### [Exercise instructions]
Your answer should hold all lines of the entries that include the word "Some".

### [Supplied records]
(** * intothreshlantern: the write-once records of [itl/datastruct.py] and the
    enrichment run of [itl/scraper.py]

    The Python objects are embedded with explicit state passing.  A
    computation over an object of type [S] is a function [S -> result A * S]:
    the object after the call is returned next to the outcome, also when the
    call raised, because a Python exception does not undo the assignments
    made before it. *)

From Stdlib Require Import List String Ascii ZArith Bool Arith Lia Permutation PrimFloat.
Import ListNotations.
Local Open Scope string_scope.

(** ** Values *)

(** [class ChampionSummary(NamedTuple)], twelve fields. *)
Module ChampionSummary.
Record t := mk {
  champion : string;
  role : string;
  csm : float;
  gd15 : float;
  k : float;
  d : float;
  a : float;
  dpm : float;
  kp : float;
  losses : Z;
  wins : Z;
  lp : Z
}.
End ChampionSummary.

(** The Python values that reach an attribute assignment. *)
#[warnings="-register-all"]
Inductive pyvalue :=
| PyNone
| PyBool (b : bool)
| PyInt (z : Z)
| PyFloat (x : float)
| PyStr (s : string)
| PySummary (c : ChampionSummary.t)
| PyList (items : list pyvalue)
| PyTuple (items : list pyvalue).

(** [value is None] *)
Definition is_None (v : pyvalue) : bool :=
  match v with PyNone => true | _ => false end.

(** [isinstance(stats, ChampionSummary)] *)
Definition isinstance_ChampionSummary (v : pyvalue) : bool :=
  match v with PySummary _ => true | _ => false end.

(** [for stats in value]: the elements a value yields, [None] when the value
    is not iterable (iterating it raises [TypeError]).  A string yields its
    characters, a named tuple its fields. *)
Definition iter (v : pyvalue) : option (list pyvalue) :=
  match v with
  | PyNone | PyBool _ | PyInt _ | PyFloat _ => None
  | PyStr s => Some (map (fun c => PyStr (String c EmptyString)) (list_ascii_of_string s))
  | PySummary c =>
      Some [PyStr (ChampionSummary.champion c); PyStr (ChampionSummary.role c);
            PyFloat (ChampionSummary.csm c); PyFloat (ChampionSummary.gd15 c);
            PyFloat (ChampionSummary.k c); PyFloat (ChampionSummary.d c);
            PyFloat (ChampionSummary.a c); PyFloat (ChampionSummary.dpm c);
            PyFloat (ChampionSummary.kp c); PyInt (ChampionSummary.losses c);
            PyInt (ChampionSummary.wins c); PyInt (ChampionSummary.lp c)]
  | PyList items | PyTuple items => Some items
  end.

(** ** Exceptions *)

(** The exceptions of the program, by class and raise site.  The two
    [TypeError]s of [SummonerInformation.__setattr__] differ by message:
    ['SummonerInformation' does not support item reassignment] and
    ['{value}' should be an iterable of 'ChampionSummary' objects]. *)
Inductive exn :=
| TypeError_reassignment
| TypeError_not_summaries (value : pyvalue)
| AttributeError (attr : string)
| IndexError
| KeyError
| ValueError
| OtherException (cls : string)
| SystemExiting (cls : string).

(** [isinstance(e, Exception)]: every error class derives from [Exception];
    [SystemExit], [KeyboardInterrupt] and [GeneratorExit] derive from
    [BaseException] only. *)
Definition isinstance_Exception (e : exn) : bool :=
  match e with SystemExiting _ => false | _ => true end.

(** ** Outcomes and stateful computations *)

Inductive result (A : Type) :=
| Return (x : A)
| Raise (e : exn).
Arguments Return {A} x.
Arguments Raise {A} e.

Definition M (S A : Type) : Type := S -> result A * S.

Definition ret {S A} (x : A) : M S A := fun s => (Return x, s).
Definition raise {S A} (e : exn) : M S A := fun s => (Raise e, s).
Definition bind {S A B} (m : M S A) (f : A -> M S B) : M S B :=
  fun s => match m s with
           | (Return x, s') => f x s'
           | (Raise e, s') => (Raise e, s')
           end.
Definition lift {S A} (r : result A) : M S A := fun s => (r, s).

Declare Scope py_scope.
Delimit Scope py_scope with py.
Notation "x <- m ;; f" := (bind m (fun x => f))
  (at level 100, m at next level, right associativity) : py_scope.
Notation "m ;; f" := (bind m (fun _ => f))
  (at level 100, right associativity) : py_scope.
Local Open Scope py_scope.

(** [for x in l: body(x)] *)
Fixpoint for_each {S A} (body : A -> M S unit) (l : list A) : M S unit :=
  match l with
  | [] => ret tt
  | x :: rest => body x ;; for_each body rest
  end.

(** [label.split(sep)] for a one-character separator. *)
Fixpoint split (sep : ascii) (s : string) : list string :=
  match s with
  | EmptyString => [EmptyString]
  | String c rest =>
      if Ascii.eqb c sep then EmptyString :: split sep rest
      else match split sep rest with
           | [] => [String c EmptyString]
           | w :: ws => String c w :: ws
           end
  end.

### [Your solution]
  | PyStr s => Some (map (fun c => PyStr (String c EmptyString)) (list_ascii_of_string s))
      Some [PyStr (ChampionSummary.champion c); PyStr (ChampionSummary.role c);
  | PyList items | PyTuple items => Some items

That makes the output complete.